Зато мало какие города даже в России так неприветливы к туристам — неважно, из других регионов или иных стран, — как Москва. Начинается холодный прием с самого момента прибытия в город: это либо московские аэропорты, в которых приезжих обступают угрюмые мужики с предложением «подвезти до города недорого», либо вокзалы, попав на которые, сразу хочется вернутся к угрюмым мужикам. Сравните, например, Ладожский вокзал, типологически скопированный со старого берлинского Hauptbahnhof, с Ярославским. Отдельно стоит упомянуть, как столица относится к туристам из других русских городов. Им она предлагает довольно скромный набор развлечений: бросить монетку на нулевом километре, сходить в Третьяковку, прокатиться на кораблике под радио «Шансон», потолкаться в парке Горького и съесть «крошку-картошку». При этом все москвичи поголовно относятся к региональным туристам со страшным презрением, как будто приехать посмотреть Москву из Краснодара — это что-то чудовищно безвкусное. Если так и есть, то виноваты только сами местные жители, которые за последние двадцать лет так и не смогли придумать в плане гостеприимства ничего более осмысленного, чем вышеперечисленный набор.
А главное — не очень понятно, ради чего путешественникам все это стоит терпеть в Москве. Понятно, что в Рим люди едут, чтобы ощутить свою причастность к тому, откуда родом вся европейская цивилизация; в Лондон — попить чаю, приобщиться к британской чопорности, показать себя, наконец, и на других посмотреть; в Берлин — чтобы побродить по улочкам, съесть карри-вурст, купить винтажный бархатный пиджак в Мауэр-парке и выйти из Panorama Bar в час следующего дня; в Петербург — выпивать между Эрмитажем и Пушкинским домом и лазить по крышам. А вот зачем ехать в Москву, совершенно непонятно. Окей, есть Кремль с Большим театром в качестве ключевых достопримечательностей, но нет никакой программы, чем заняться до и после их посещения. Ну не за меховой же шапкой в Измайлово ехать?!
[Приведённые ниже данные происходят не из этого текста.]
Lemma waiting_turn_answers b s calls : accounted b s -> (1 <= max_pending_async_calls b)%N ->
  outstanding invoke poll_future s calls -> (forall fc, fc ∈ calls -> exists r, answer invoke poll_future fc.2 r) ->
  exists fuel x s', poll_pending_native invoke poll_future fuel true s = Some (x, s').
Proof using.
  intros Hs Hb Ho Hans. unfold poll_pending_native. destruct (_ && _ && _); [by eexists 0, _, _|].
  pose proof (activate_immediate_accounted b s Hs) as Hs1.
  pose proof (activate_next_immediate_outstanding invoke poll_future s calls Ho) as Ho1.
  destruct (activate_next_immediate_native invoke s) as [b1 s1]. simpl in Hs1, Ho1.
  destruct (admit_accounted b s1 Hs1) as [Hs2 Hne].
  destruct (admit_available_deferred_native invoke s1) as [[b2|e] s2] eqn:Ha; simpl in *; [|by eexists 0, _, _].
  pose proof (admit_outstanding invoke poll_future _ _ _ _ Ho1 Ha) as (Ho2 & _).
  destruct (negb (has_pending_native s2)) eqn:Hp2.
  - destruct (_ && _); [by eexists 0, _, _|].
    destruct (try_acquire_next_native_permit s2) as [x s3] eqn:Ht.
    destruct (try_acquire_accounted b _ _ _ Hs2 Ht) as (_ & Hready & _).
    assert (Hnil : pending_native s2 = []) by (unfold has_pending_native in Hp2; by destruct (pending_native s2)).
    destruct x as [x|]; [|by destruct (Hready Hnil Hb)]. exists 1. simpl. rewrite Ht.
    destruct x as [x|e]; [|by eexists _, _].
    destruct (activate_next_permitted_deferred_native invoke s3). by eexists _, _.
  - assert (Haw : exists fuel x, await fuel (poll_event poll_future) s2 = Some x).
    { destruct Ho2 as (run & Hr & Hc). destruct (pending_native s2) as [|p rest] eqn:Hp;
        [by unfold has_pending_native in Hp2; rewrite Hp in Hp2|].
      inversion Hr as [|? fc ? ? [_ Hst]]; subst.
      destruct (pn_state p) as [f|r] eqn:Hf.
      - destruct (Hans fc) as [r Hr']; [rewrite Hc; by left|]. apply Hst in Hr'. by eapply await_event_answers.
      - exists 1. simpl. unfold poll_event, poll_pending_native_once. rewrite Hp. simpl.
        unfold PendingNative_poll. rewrite Hf. by eexists. }
    destruct Haw as (fuel & [x s3] & Haw). exists fuel. rewrite Haw.
    destruct x as [event|e]; [|by eexists _, _]. destruct (finish_event invoke event s3) as [y s4]. by eexists _, _.
Qed.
Разработка туристической политики для города должна начинаться именно с понимания того, что он может предложить миру, а не с транслитерации названий центральных улиц. Именно это называется брендингом города. И когда это будет осознано на уровне мэрии и рядовых москвичей, а не просветителей из Friendly Moscow, — тогда у нас, возможно, будет туристов столько же, сколько в условном Стамбуле. Задумайтесь, ведь Москва могла бы не менее успешно претендовать на статус главного культурного центра на стыке Европы и Азии. Станет хорошо хотя бы потому, что, поняв, зачем людям стоит сюда приезжать, мы сможем и сами разобраться, зачем мы с вами здесь нужны. Грубо говоря, сформулировать наконец свою национальную идею — точнее, заставить других сформулировать ее за нас.